--- What you will do ---
Produce word for word the lines of the data below running from the one that has "if truthy_optbool success then" to the one that has "match o with", inclusive, and no others.

*** Opening of Data records ***

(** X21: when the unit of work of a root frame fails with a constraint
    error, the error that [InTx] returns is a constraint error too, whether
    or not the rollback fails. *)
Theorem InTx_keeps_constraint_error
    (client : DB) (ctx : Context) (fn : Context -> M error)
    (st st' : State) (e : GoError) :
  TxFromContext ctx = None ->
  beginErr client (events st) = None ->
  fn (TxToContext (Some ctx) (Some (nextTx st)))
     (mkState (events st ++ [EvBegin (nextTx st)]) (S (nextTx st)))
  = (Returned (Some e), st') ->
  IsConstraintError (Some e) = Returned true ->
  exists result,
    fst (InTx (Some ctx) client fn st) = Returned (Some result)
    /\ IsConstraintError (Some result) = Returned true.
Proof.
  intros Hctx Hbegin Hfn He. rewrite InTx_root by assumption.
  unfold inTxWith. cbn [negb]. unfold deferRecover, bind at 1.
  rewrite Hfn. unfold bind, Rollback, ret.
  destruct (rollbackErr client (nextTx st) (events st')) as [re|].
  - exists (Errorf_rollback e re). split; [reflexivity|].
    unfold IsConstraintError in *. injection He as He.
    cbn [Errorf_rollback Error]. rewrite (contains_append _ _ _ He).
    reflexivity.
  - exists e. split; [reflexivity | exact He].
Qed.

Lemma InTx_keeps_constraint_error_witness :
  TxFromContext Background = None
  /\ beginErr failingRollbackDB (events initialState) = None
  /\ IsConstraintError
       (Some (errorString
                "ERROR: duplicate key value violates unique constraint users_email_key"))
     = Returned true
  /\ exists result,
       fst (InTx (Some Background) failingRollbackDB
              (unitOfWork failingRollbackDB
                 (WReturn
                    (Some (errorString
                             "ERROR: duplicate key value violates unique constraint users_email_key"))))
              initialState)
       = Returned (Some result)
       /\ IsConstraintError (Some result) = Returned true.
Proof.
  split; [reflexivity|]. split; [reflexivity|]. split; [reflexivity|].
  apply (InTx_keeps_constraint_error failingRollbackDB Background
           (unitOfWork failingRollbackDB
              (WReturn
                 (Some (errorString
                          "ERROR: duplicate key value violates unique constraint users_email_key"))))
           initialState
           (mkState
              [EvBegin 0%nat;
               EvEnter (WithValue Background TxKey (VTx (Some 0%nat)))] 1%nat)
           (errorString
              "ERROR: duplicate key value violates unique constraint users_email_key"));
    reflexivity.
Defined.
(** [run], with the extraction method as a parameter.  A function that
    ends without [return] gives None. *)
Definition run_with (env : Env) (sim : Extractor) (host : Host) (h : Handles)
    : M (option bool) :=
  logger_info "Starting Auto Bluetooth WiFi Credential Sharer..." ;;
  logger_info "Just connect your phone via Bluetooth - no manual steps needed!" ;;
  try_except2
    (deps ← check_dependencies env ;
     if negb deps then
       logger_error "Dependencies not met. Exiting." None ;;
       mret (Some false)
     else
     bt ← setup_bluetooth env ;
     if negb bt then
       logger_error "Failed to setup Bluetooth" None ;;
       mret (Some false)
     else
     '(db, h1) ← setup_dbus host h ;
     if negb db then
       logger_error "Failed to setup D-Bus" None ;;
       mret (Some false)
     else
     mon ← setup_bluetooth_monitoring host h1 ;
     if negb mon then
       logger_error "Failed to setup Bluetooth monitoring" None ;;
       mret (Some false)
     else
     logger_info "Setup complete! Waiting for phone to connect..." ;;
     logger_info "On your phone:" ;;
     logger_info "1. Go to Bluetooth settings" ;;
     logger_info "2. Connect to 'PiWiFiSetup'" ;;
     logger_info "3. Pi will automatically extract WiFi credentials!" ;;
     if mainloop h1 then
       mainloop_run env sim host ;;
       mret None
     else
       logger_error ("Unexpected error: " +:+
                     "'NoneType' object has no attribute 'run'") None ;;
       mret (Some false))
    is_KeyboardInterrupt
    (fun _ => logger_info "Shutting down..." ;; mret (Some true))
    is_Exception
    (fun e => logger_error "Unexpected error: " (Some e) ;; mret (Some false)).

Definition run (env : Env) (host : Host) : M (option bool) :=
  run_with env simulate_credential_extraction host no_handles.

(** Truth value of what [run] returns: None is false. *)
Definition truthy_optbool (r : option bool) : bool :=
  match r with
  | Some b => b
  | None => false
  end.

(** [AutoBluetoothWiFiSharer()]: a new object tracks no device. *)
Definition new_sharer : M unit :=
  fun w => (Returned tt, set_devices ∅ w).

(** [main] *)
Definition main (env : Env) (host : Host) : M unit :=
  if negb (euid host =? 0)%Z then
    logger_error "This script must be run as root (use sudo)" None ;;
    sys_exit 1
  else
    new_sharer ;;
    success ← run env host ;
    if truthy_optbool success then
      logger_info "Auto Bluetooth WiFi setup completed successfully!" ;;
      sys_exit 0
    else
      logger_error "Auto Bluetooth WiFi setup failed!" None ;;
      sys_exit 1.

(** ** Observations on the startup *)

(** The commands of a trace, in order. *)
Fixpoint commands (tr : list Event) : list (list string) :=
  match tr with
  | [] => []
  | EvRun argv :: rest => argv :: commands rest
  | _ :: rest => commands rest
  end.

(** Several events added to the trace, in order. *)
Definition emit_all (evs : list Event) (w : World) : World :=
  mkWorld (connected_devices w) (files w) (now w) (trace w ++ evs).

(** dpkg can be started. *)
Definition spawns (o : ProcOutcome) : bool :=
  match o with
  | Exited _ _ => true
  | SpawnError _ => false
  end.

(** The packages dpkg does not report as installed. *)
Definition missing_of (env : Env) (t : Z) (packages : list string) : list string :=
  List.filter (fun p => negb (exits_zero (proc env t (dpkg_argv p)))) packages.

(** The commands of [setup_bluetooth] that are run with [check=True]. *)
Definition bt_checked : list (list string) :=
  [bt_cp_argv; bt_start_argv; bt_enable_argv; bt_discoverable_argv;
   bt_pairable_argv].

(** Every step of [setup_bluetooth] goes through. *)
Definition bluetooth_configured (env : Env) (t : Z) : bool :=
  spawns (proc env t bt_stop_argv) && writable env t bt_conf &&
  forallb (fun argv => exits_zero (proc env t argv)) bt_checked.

*** Close of Data records ***

--- Exercise answer ---
    if truthy_optbool success then
      logger_info "Auto Bluetooth WiFi setup completed successfully!" ;;
      sys_exit 0
    else
      logger_error "Auto Bluetooth WiFi setup failed!" None ;;
      sys_exit 1.

(** ** Observations on the startup *)

(** The commands of a trace, in order. *)
Fixpoint commands (tr : list Event) : list (list string) :=
  match tr with
  | [] => []
  | EvRun argv :: rest => argv :: commands rest
  | _ :: rest => commands rest
  end.

(** Several events added to the trace, in order. *)
Definition emit_all (evs : list Event) (w : World) : World :=
  mkWorld (connected_devices w) (files w) (now w) (trace w ++ evs).

(** dpkg can be started. *)
Definition spawns (o : ProcOutcome) : bool :=
  match o with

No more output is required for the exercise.